The toothed wheel on that brake adjuster goes in front of that rubber plug, or hole if he plug is missing. Stick it in there between the brake shoes, and guess what? Spring Time Again!
For some reason, this spring is difficult for many reasons: you've got a parking brake cable in there, the parking brake lever, the brake adjuster, and the axle flange is also impinging on your line of sight unless you happen to have the vehicle on a hoist (and if that's the case, you've got no business taking advice from me).
Figure out which spring you need. [ Diagram: shoe spring ] It needs to reach from the hole in the bottom of the brake shoe to the hole in the bottom of the other brake shoe. If it's a nice spring in somewhat of an "S" shape, no problem: hook it under one brake shoe into the hole, and over the other brake shoe into the hole. If it's got a funky hook on it similiar to the upper springs, it goes in the same way as the upper springs, except that you just go across to the other brake shoe instead of to a center stud.
Look, you're done! Slap those drums on and put the wheels back on. Oh yeah, repeat for other side...and don't forget: front and rear have now changed position relative to your body position!
Of course, theres the matter of the brake self adjusters that could possibly be there. You might have this funky looking plate left over. [ Diagram: adjuster lever ] It's kind of got a hook on the left side, an oval-shaped hole at the top, and a flat edge on the bottom. Throw it over your shoulder. Okay, no don't do that. The hook deal should fit in the hole on the bottom of the rear brake shoe. That flat bottom should be horizontal and parallel with your brake adjuster, and if you can imagine it ratcheting up and down, it would turn that serrated wheel on the brake adjuster. So take the spring out of the hole at the bottom of the rear brake shoe, stick the hook of the brake adjusting, uhhh, plate thing, into that hole, and hook the spring into that oval-shaped hole at the top. Excellent, all done, except for the cable...
What? Cable? Crap, what's that for??? [ Diagram: adjuster cable ] Well the self-adjusting system is all very complicated and rarely works. But when it works, it works great. So the cable, it's got a round eye attached to one end, and a hook on the other end. Where does it go??? Oh boy, you're gonna love undoing stuff you've already done.
Unhook the top spring for the rear brake. Hook the cable eye over the center stud. Now, if you've got the cable, you should have a tin cable guide. It's got a nice slot in it, looks like half a pulley, and a hole at the edge of it.
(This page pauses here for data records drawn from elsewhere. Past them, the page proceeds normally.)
(* ===== verification/LdbCrc.v ===== *)
(** leveldb: CRC-32C (util/crc32c.cc, util/crc32c.h).

    The five tables are those of the file.  [Extend] is the portable routine:
    bytes up to a four-byte boundary of the address, then sixteen bytes at a
    time in four strides, then words, then the last bytes.  [crc32c_ref] is the
    definition of CRC-32C by polynomial division, one bit at a time;
    [Extend_correct] says that [Extend] computes it at every alignment and
    length, [Mask_roundtrip] that the masked values stored in files determine
    the CRC. *)

From Stdlib Require Import Btauto.
From S2P Require Import Prelude LdbCoding.
Open Scope Z_scope.

(** * Tables *)

Definition kByteExtensionTable : list Z := [
  0x00000000; 0xf26b8303; 0xe13b70f7; 0x1350f3f4; 0xc79a971f; 0x35f1141c;
  0x26a1e7e8; 0xd4ca64eb; 0x8ad958cf; 0x78b2dbcc; 0x6be22838; 0x9989ab3b;
  0x4d43cfd0; 0xbf284cd3; 0xac78bf27; 0x5e133c24; 0x105ec76f; 0xe235446c;
  0xf165b798; 0x030e349b; 0xd7c45070; 0x25afd373; 0x36ff2087; 0xc494a384;
  0x9a879fa0; 0x68ec1ca3; 0x7bbcef57; 0x89d76c54; 0x5d1d08bf; 0xaf768bbc;
  0xbc267848; 0x4e4dfb4b; 0x20bd8ede; 0xd2d60ddd; 0xc186fe29; 0x33ed7d2a;
  0xe72719c1; 0x154c9ac2; 0x061c6936; 0xf477ea35; 0xaa64d611; 0x580f5512;
  0x4b5fa6e6; 0xb93425e5; 0x6dfe410e; 0x9f95c20d; 0x8cc531f9; 0x7eaeb2fa;
  0x30e349b1; 0xc288cab2; 0xd1d83946; 0x23b3ba45; 0xf779deae; 0x05125dad;
  0x1642ae59; 0xe4292d5a; 0xba3a117e; 0x4851927d; 0x5b016189; 0xa96ae28a;
  0x7da08661; 0x8fcb0562; 0x9c9bf696; 0x6ef07595; 0x417b1dbc; 0xb3109ebf;
  0xa0406d4b; 0x522bee48; 0x86e18aa3; 0x748a09a0; 0x67dafa54; 0x95b17957;
  0xcba24573; 0x39c9c670; 0x2a993584; 0xd8f2b687; 0x0c38d26c; 0xfe53516f;
  0xed03a29b; 0x1f682198; 0x5125dad3; 0xa34e59d0; 0xb01eaa24; 0x42752927;
  0x96bf4dcc; 0x64d4cecf; 0x77843d3b; 0x85efbe38; 0xdbfc821c; 0x2997011f;
  0x3ac7f2eb; 0xc8ac71e8; 0x1c661503; 0xee0d9600; 0xfd5d65f4; 0x0f36e6f7;
  0x61c69362; 0x93ad1061; 0x80fde395; 0x72966096; 0xa65c047d; 0x5437877e;
  0x4767748a; 0xb50cf789; 0xeb1fcbad; 0x197448ae; 0x0a24bb5a; 0xf84f3859;
  0x2c855cb2; 0xdeeedfb1; 0xcdbe2c45; 0x3fd5af46; 0x7198540d; 0x83f3d70e;
  0x90a324fa; 0x62c8a7f9; 0xb602c312; 0x44694011; 0x5739b3e5; 0xa55230e6;
  0xfb410cc2; 0x092a8fc1; 0x1a7a7c35; 0xe811ff36; 0x3cdb9bdd; 0xceb018de;
  0xdde0eb2a; 0x2f8b6829; 0x82f63b78; 0x709db87b; 0x63cd4b8f; 0x91a6c88c;
  0x456cac67; 0xb7072f64; 0xa457dc90; 0x563c5f93; 0x082f63b7; 0xfa44e0b4;
  0xe9141340; 0x1b7f9043; 0xcfb5f4a8; 0x3dde77ab; 0x2e8e845f; 0xdce5075c;
  0x92a8fc17; 0x60c37f14; 0x73938ce0; 0x81f80fe3; 0x55326b08; 0xa759e80b;
  0xb4091bff; 0x466298fc; 0x1871a4d8; 0xea1a27db; 0xf94ad42f; 0x0b21572c;
  0xdfeb33c7; 0x2d80b0c4; 0x3ed04330; 0xccbbc033; 0xa24bb5a6; 0x502036a5;
  0x4370c551; 0xb11b4652; 0x65d122b9; 0x97baa1ba; 0x84ea524e; 0x7681d14d;
  0x2892ed69; 0xdaf96e6a; 0xc9a99d9e; 0x3bc21e9d; 0xef087a76; 0x1d63f975;
  0x0e330a81; 0xfc588982; 0xb21572c9; 0x407ef1ca; 0x532e023e; 0xa145813d;
  0x758fe5d6; 0x87e466d5; 0x94b49521; 0x66df1622; 0x38cc2a06; 0xcaa7a905;
  0xd9f75af1; 0x2b9cd9f2; 0xff56bd19; 0x0d3d3e1a; 0x1e6dcdee; 0xec064eed;
  0xc38d26c4; 0x31e6a5c7; 0x22b65633; 0xd0ddd530; 0x0417b1db; 0xf67c32d8;
  0xe52cc12c; 0x1747422f; 0x49547e0b; 0xbb3ffd08; 0xa86f0efc; 0x5a048dff;
  0x8ecee914; 0x7ca56a17; 0x6ff599e3; 0x9d9e1ae0; 0xd3d3e1ab; 0x21b862a8;
  0x32e8915c; 0xc083125f; 0x144976b4; 0xe622f5b7; 0xf5720643; 0x07198540;
  0x590ab964; 0xab613a67; 0xb831c993; 0x4a5a4a90; 0x9e902e7b; 0x6cfbad78;
  0x7fab5e8c; 0x8dc0dd8f; 0xe330a81a; 0x115b2b19; 0x020bd8ed; 0xf0605bee;
  0x24aa3f05; 0xd6c1bc06; 0xc5914ff2; 0x37faccf1; 0x69e9f0d5; 0x9b8273d6;
  0x88d28022; 0x7ab90321; 0xae7367ca; 0x5c18e4c9; 0x4f48173d; 0xbd23943e;
  0xf36e6f75; 0x0105ec76; 0x12551f82; 0xe03e9c81; 0x34f4f86a; 0xc69f7b69;
  0xd5cf889d; 0x27a40b9e; 0x79b737ba; 0x8bdcb4b9; 0x988c474d; 0x6ae7c44e;
  0xbe2da0a5; 0x4c4623a6; 0x5f16d052; 0xad7d5351].

Definition kStrideExtensionTable0 : list Z := [
  0x00000000; 0x30d23865; 0x61a470ca; 0x517648af; 0xc348e194; 0xf39ad9f1;
  0xa2ec915e; 0x923ea93b; 0x837db5d9; 0xb3af8dbc; 0xe2d9c513; 0xd20bfd76;
  0x4035544d; 0x70e76c28; 0x21912487; 0x11431ce2; 0x03171d43; 0x33c52526;
  0x62b36d89; 0x526155ec; 0xc05ffcd7; 0xf08dc4b2; 0xa1fb8c1d; 0x9129b478;
  0x806aa89a; 0xb0b890ff; 0xe1ced850; 0xd11ce035; 0x4322490e; 0x73f0716b;
  0x228639c4; 0x125401a1; 0x062e3a86; 0x36fc02e3; 0x678a4a4c; 0x57587229;
  0xc566db12; 0xf5b4e377; 0xa4c2abd8; 0x941093bd; 0x85538f5f; 0xb581b73a;
  0xe4f7ff95; 0xd425c7f0; 0x461b6ecb; 0x76c956ae; 0x27bf1e01; 0x176d2664;
  0x053927c5; 0x35eb1fa0; 0x649d570f; 0x544f6f6a; 0xc671c651; 0xf6a3fe34;
  0xa7d5b69b; 0x97078efe; 0x8644921c; 0xb696aa79; 0xe7e0e2d6; 0xd732dab3;
  0x450c7388; 0x75de4bed; 0x24a80342; 0x147a3b27; 0x0c5c750c; 0x3c8e4d69;
  0x6df805c6; 0x5d2a3da3; 0xcf149498; 0xffc6acfd; 0xaeb0e452; 0x9e62dc37;
  0x8f21c0d5; 0xbff3f8b0; 0xee85b01f; 0xde57887a; 0x4c692141; 0x7cbb1924;
  0x2dcd518b; 0x1d1f69ee; 0x0f4b684f; 0x3f99502a; 0x6eef1885; 0x5e3d20e0;
  0xcc0389db; 0xfcd1b1be; 0xada7f911; 0x9d75c174; 0x8c36dd96; 0xbce4e5f3;
  0xed92ad5c; 0xdd409539; 0x4f7e3c02; 0x7fac0467; 0x2eda4cc8; 0x1e0874ad;
  0x0a724f8a; 0x3aa077ef; 0x6bd63f40; 0x5b040725; 0xc93aae1e; 0xf9e8967b;
  0xa89eded4; 0x984ce6b1; 0x890ffa53; 0xb9ddc236; 0xe8ab8a99; 0xd879b2fc;
  0x4a471bc7; 0x7a9523a2; 0x2be36b0d; 0x1b315368; 0x096552c9; 0x39b76aac;
  0x68c12203; 0x58131a66; 0xca2db35d; 0xfaff8b38; 0xab89c397; 0x9b5bfbf2;
  0x8a18e710; 0xbacadf75; 0xebbc97da; 0xdb6eafbf; 0x49500684; 0x79823ee1;
  0x28f4764e; 0x18264e2b; 0x18b8ea18; 0x286ad27d; 0x791c9ad2; 0x49cea2b7;
  0xdbf00b8c; 0xeb2233e9; 0xba547b46; 0x8a864323; 0x9bc55fc1; 0xab1767a4;
  0xfa612f0b; 0xcab3176e; 0x588dbe55; 0x685f8630; 0x3929ce9f; 0x09fbf6fa;
  0x1baff75b; 0x2b7dcf3e; 0x7a0b8791; 0x4ad9bff4; 0xd8e716cf; 0xe8352eaa;
  0xb9436605; 0x89915e60; 0x98d24282; 0xa8007ae7; 0xf9763248; 0xc9a40a2d;
  0x5b9aa316; 0x6b489b73; 0x3a3ed3dc; 0x0aecebb9; 0x1e96d09e; 0x2e44e8fb;
  0x7f32a054; 0x4fe09831; 0xddde310a; 0xed0c096f; 0xbc7a41c0; 0x8ca879a5;
  0x9deb6547; 0xad395d22; 0xfc4f158d; 0xcc9d2de8; 0x5ea384d3; 0x6e71bcb6;
  0x3f07f419; 0x0fd5cc7c; 0x1d81cddd; 0x2d53f5b8; 0x7c25bd17; 0x4cf78572;
  0xdec92c49; 0xee1b142c; 0xbf6d5c83; 0x8fbf64e6; 0x9efc7804; 0xae2e4061;
  0xff5808ce; 0xcf8a30ab; 0x5db49990; 0x6d66a1f5; 0x3c10e95a; 0x0cc2d13f;
  0x14e49f14; 0x2436a771; 0x7540efde; 0x4592d7bb; 0xd7ac7e80; 0xe77e46e5;
  0xb6080e4a; 0x86da362f; 0x97992acd; 0xa74b12a8; 0xf63d5a07; 0xc6ef6262;
  0x54d1cb59; 0x6403f33c; 0x3575bb93; 0x05a783f6; 0x17f38257; 0x2721ba32;
  0x7657f29d; 0x4685caf8; 0xd4bb63c3; 0xe4695ba6; 0xb51f1309; 0x85cd2b6c;
  0x948e378e; 0xa45c0feb; 0xf52a4744; 0xc5f87f21; 0x57c6d61a; 0x6714ee7f;
  0x3662a6d0; 0x06b09eb5; 0x12caa592; 0x22189df7; 0x736ed558; 0x43bced3d;
  0xd1824406; 0xe1507c63; 0xb02634cc; 0x80f40ca9; 0x91b7104b; 0xa165282e;
  0xf0136081; 0xc0c158e4; 0x52fff1df; 0x622dc9ba; 0x335b8115; 0x0389b970;
  0x11ddb8d1; 0x210f80b4; 0x7079c81b; 0x40abf07e; 0xd2955945; 0xe2476120;
  0xb331298f; 0x83e311ea; 0x92a00d08; 0xa272356d; 0xf3047dc2; 0xc3d645a7;
  0x51e8ec9c; 0x613ad4f9; 0x304c9c56; 0x009ea433].

Definition kStrideExtensionTable1 : list Z := [
  0x00000000; 0x54075546; 0xa80eaa8c; 0xfc09ffca; 0x55f123e9; 0x01f676af;
  0xfdff8965; 0xa9f8dc23; 0xabe247d2; 0xffe51294; 0x03eced5e; 0x57ebb818;
  0xfe13643b; 0xaa14317d; 0x561dceb7; 0x021a9bf1; 0x5228f955; 0x062fac13;
  0xfa2653d9; 0xae21069f; 0x07d9dabc; 0x53de8ffa; 0xafd77030; 0xfbd02576;
  0xf9cabe87; 0xadcdebc1; 0x51c4140b; 0x05c3414d; 0xac3b9d6e; 0xf83cc828;
  0x043537e2; 0x503262a4; 0xa451f2aa; 0xf056a7ec; 0x0c5f5826; 0x58580d60;
  0xf1a0d143; 0xa5a78405; 0x59ae7bcf; 0x0da92e89; 0x0fb3b578; 0x5bb4e03e;
  0xa7bd1ff4; 0xf3ba4ab2; 0x5a429691; 0x0e45c3d7; 0xf24c3c1d; 0xa64b695b;
  0xf6790bff; 0xa27e5eb9; 0x5e77a173; 0x0a70f435; 0xa3882816; 0xf78f7d50;
  0x0b86829a; 0x5f81d7dc; 0x5d9b4c2d; 0x099c196b; 0xf595e6a1; 0xa192b3e7;
  0x086a6fc4; 0x5c6d3a82; 0xa064c548; 0xf463900e; 0x4d4f93a5; 0x1948c6e3;
  0xe5413929; 0xb1466c6f; 0x18beb04c; 0x4cb9e50a; 0xb0b01ac0; 0xe4b74f86;
  0xe6add477; 0xb2aa8131; 0x4ea37efb; 0x1aa42bbd; 0xb35cf79e; 0xe75ba2d8;
  0x1b525d12; 0x4f550854; 0x1f676af0; 0x4b603fb6; 0xb769c07c; 0xe36e953a;
  0x4a964919; 0x1e911c5f; 0xe298e395; 0xb69fb6d3; 0xb4852d22; 0xe0827864;
  0x1c8b87ae; 0x488cd2e8; 0xe1740ecb; 0xb5735b8d; 0x497aa447; 0x1d7df101;
  0xe91e610f; 0xbd193449; 0x4110cb83; 0x15179ec5; 0xbcef42e6; 0xe8e817a0;
  0x14e1e86a; 0x40e6bd2c; 0x42fc26dd; 0x16fb739b; 0xeaf28c51; 0xbef5d917;
  0x170d0534; 0x430a5072; 0xbf03afb8; 0xeb04fafe; 0xbb36985a; 0xef31cd1c;
  0x133832d6; 0x473f6790; 0xeec7bbb3; 0xbac0eef5; 0x46c9113f; 0x12ce4479;
  0x10d4df88; 0x44d38ace; 0xb8da7504; 0xecdd2042; 0x4525fc61; 0x1122a927;
  0xed2b56ed; 0xb92c03ab; 0x9a9f274a; 0xce98720c; 0x32918dc6; 0x6696d880;
  0xcf6e04a3; 0x9b6951e5; 0x6760ae2f; 0x3367fb69; 0x317d6098; 0x657a35de;
  0x9973ca14; 0xcd749f52; 0x648c4371; 0x308b1637; 0xcc82e9fd; 0x9885bcbb;
  0xc8b7de1f; 0x9cb08b59; 0x60b97493; 0x34be21d5; 0x9d46fdf6; 0xc941a8b0;
  0x3548577a; 0x614f023c; 0x635599cd; 0x3752cc8b; 0xcb5b3341; 0x9f5c6607;
  0x36a4ba24; 0x62a3ef62; 0x9eaa10a8; 0xcaad45ee; 0x3eced5e0; 0x6ac980a6;
  0x96c07f6c; 0xc2c72a2a; 0x6b3ff609; 0x3f38a34f; 0xc3315c85; 0x973609c3;
  0x952c9232; 0xc12bc774; 0x3d2238be; 0x69256df8; 0xc0ddb1db; 0x94dae49d;
  0x68d31b57; 0x3cd44e11; 0x6ce62cb5; 0x38e179f3; 0xc4e88639; 0x90efd37f;
  0x39170f5c; 0x6d105a1a; 0x9119a5d0; 0xc51ef096; 0xc7046b67; 0x93033e21;
  0x6f0ac1eb; 0x3b0d94ad; 0x92f5488e; 0xc6f21dc8; 0x3afbe202; 0x6efcb744;
  0xd7d0b4ef; 0x83d7e1a9; 0x7fde1e63; 0x2bd94b25; 0x82219706; 0xd626c240;
  0x2a2f3d8a; 0x7e2868cc; 0x7c32f33d; 0x2835a67b; 0xd43c59b1; 0x803b0cf7;
  0x29c3d0d4; 0x7dc48592; 0x81cd7a58; 0xd5ca2f1e; 0x85f84dba; 0xd1ff18fc;
  0x2df6e736; 0x79f1b270; 0xd0096e53; 0x840e3b15; 0x7807c4df; 0x2c009199;
  0x2e1a0a68; 0x7a1d5f2e; 0x8614a0e4; 0xd213f5a2; 0x7beb2981; 0x2fec7cc7;
  0xd3e5830d; 0x87e2d64b; 0x73814645; 0x27861303; 0xdb8fecc9; 0x8f88b98f;
  0x267065ac; 0x727730ea; 0x8e7ecf20; 0xda799a66; 0xd8630197; 0x8c6454d1;
  0x706dab1b; 0x246afe5d; 0x8d92227e; 0xd9957738; 0x259c88f2; 0x719bddb4;
  0x21a9bf10; 0x75aeea56; 0x89a7159c; 0xdda040da; 0x74589cf9; 0x205fc9bf;
  0xdc563675; 0x88516333; 0x8a4bf8c2; 0xde4cad84; 0x2245524e; 0x76420708;
  0xdfbadb2b; 0x8bbd8e6d; 0x77b471a7; 0x23b324e1].

Definition kStrideExtensionTable2 : list Z := [
  0x00000000; 0x678efd01; 0xcf1dfa02; 0xa8930703; 0x9bd782f5; 0xfc597ff4;
  0x54ca78f7; 0x334485f6; 0x3243731b; 0x55cd8e1a; 0xfd5e8919; 0x9ad07418;
  0xa994f1ee; 0xce1a0cef; 0x66890bec; 0x0107f6ed; 0x6486e636; 0x03081b37;
  0xab9b1c34; 0xcc15e135; 0xff5164c3; 0x98df99c2; 0x304c9ec1; 0x57c263c0;
  0x56c5952d; 0x314b682c; 0x99d86f2f; 0xfe56922e; 0xcd1217d8; 0xaa9cead9;
  0x020fedda; 0x658110db; 0xc90dcc6c; 0xae83316d; 0x0610366e; 0x619ecb6f;
  0x52da4e99; 0x3554b398; 0x9dc7b49b; 0xfa49499a; 0xfb4ebf77; 0x9cc04276;
  0x34534575; 0x53ddb874; 0x60993d82; 0x0717c083; 0xaf84c780; 0xc80a3a81;
  0xad8b2a5a; 0xca05d75b; 0x6296d058; 0x05182d59; 0x365ca8af; 0x51d255ae;
  0xf94152ad; 0x9ecfafac; 0x9fc85941; 0xf846a440; 0x50d5a343; 0x375b5e42;
  0x041fdbb4; 0x639126b5; 0xcb0221b6; 0xac8cdcb7; 0x97f7ee29; 0xf0791328;
  0x58ea142b; 0x3f64e92a; 0x0c206cdc; 0x6bae91dd; 0xc33d96de; 0xa4b36bdf;
  0xa5b49d32; 0xc23a6033; 0x6aa96730; 0x0d279a31; 0x3e631fc7; 0x59ede2c6;
  0xf17ee5c5; 0x96f018c4; 0xf371081f; 0x94fff51e; 0x3c6cf21d; 0x5be20f1c;
  0x68a68aea; 0x0f2877eb; 0xa7bb70e8; 0xc0358de9; 0xc1327b04; 0xa6bc8605;
  0x0e2f8106; 0x69a17c07; 0x5ae5f9f1; 0x3d6b04f0; 0x95f803f3; 0xf276fef2;
  0x5efa2245; 0x3974df44; 0x91e7d847; 0xf6692546; 0xc52da0b0; 0xa2a35db1;
  0x0a305ab2; 0x6dbea7b3; 0x6cb9515e; 0x0b37ac5f; 0xa3a4ab5c; 0xc42a565d;
  0xf76ed3ab; 0x90e02eaa; 0x387329a9; 0x5ffdd4a8; 0x3a7cc473; 0x5df23972;
  0xf5613e71; 0x92efc370; 0xa1ab4686; 0xc625bb87; 0x6eb6bc84; 0x09384185;
  0x083fb768; 0x6fb14a69; 0xc7224d6a; 0xa0acb06b; 0x93e8359d; 0xf466c89c;
  0x5cf5cf9f; 0x3b7b329e; 0x2a03aaa3; 0x4d8d57a2; 0xe51e50a1; 0x8290ada0;
  0xb1d42856; 0xd65ad557; 0x7ec9d254; 0x19472f55; 0x1840d9b8; 0x7fce24b9;
  0xd75d23ba; 0xb0d3debb; 0x83975b4d; 0xe419a64c; 0x4c8aa14f; 0x2b045c4e;
  0x4e854c95; 0x290bb194; 0x8198b697; 0xe6164b96; 0xd552ce60; 0xb2dc3361;
  0x1a4f3462; 0x7dc1c963; 0x7cc63f8e; 0x1b48c28f; 0xb3dbc58c; 0xd455388d;
  0xe711bd7b; 0x809f407a; 0x280c4779; 0x4f82ba78; 0xe30e66cf; 0x84809bce;
  0x2c139ccd; 0x4b9d61cc; 0x78d9e43a; 0x1f57193b; 0xb7c41e38; 0xd04ae339;
  0xd14d15d4; 0xb6c3e8d5; 0x1e50efd6; 0x79de12d7; 0x4a9a9721; 0x2d146a20;
  0x85876d23; 0xe2099022; 0x878880f9; 0xe0067df8; 0x48957afb; 0x2f1b87fa;
  0x1c5f020c; 0x7bd1ff0d; 0xd342f80e; 0xb4cc050f; 0xb5cbf3e2; 0xd2450ee3;
  0x7ad609e0; 0x1d58f4e1; 0x2e1c7117; 0x49928c16; 0xe1018b15; 0x868f7614;
  0xbdf4448a; 0xda7ab98b; 0x72e9be88; 0x15674389; 0x2623c67f; 0x41ad3b7e;
  0xe93e3c7d; 0x8eb0c17c; 0x8fb73791; 0xe839ca90; 0x40aacd93; 0x27243092;
  0x1460b564; 0x73ee4865; 0xdb7d4f66; 0xbcf3b267; 0xd972a2bc; 0xbefc5fbd;
  0x166f58be; 0x71e1a5bf; 0x42a52049; 0x252bdd48; 0x8db8da4b; 0xea36274a;
  0xeb31d1a7; 0x8cbf2ca6; 0x242c2ba5; 0x43a2d6a4; 0x70e65352; 0x1768ae53;
  0xbffba950; 0xd8755451; 0x74f988e6; 0x137775e7; 0xbbe472e4; 0xdc6a8fe5;
  0xef2e0a13; 0x88a0f712; 0x2033f011; 0x47bd0d10; 0x46bafbfd; 0x213406fc;
  0x89a701ff; 0xee29fcfe; 0xdd6d7908; 0xbae38409; 0x1270830a; 0x75fe7e0b;
  0x107f6ed0; 0x77f193d1; 0xdf6294d2; 0xb8ec69d3; 0x8ba8ec25; 0xec261124;
  0x44b51627; 0x233beb26; 0x223c1dcb; 0x45b2e0ca; 0xed21e7c9; 0x8aaf1ac8;
  0xb9eb9f3e; 0xde65623f; 0x76f6653c; 0x1178983d].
We briefly talked about it earlier. This goes in the hole that the spring was in. The cable groove faces towards the rear. Stick it in place and hold it there or it will fall out. Run your cable down from the top stud, over this cable guide, and down. Now stick the top rear spring in the hole and hook it back up to the top stud. Stop swearing.
Okay, one more step. You've just gotta attach the hook on the bottom of the cable to that oval-shaped hole in the brake adjuster plate thing at the bottom. You may have to unhook the bottom spring to make it reach. See I told you you'd love taking things apart again.
Thats it, slam the drum on, and you're ready to drive. Except for the brake adjustment. For that, look in your repair manual or something.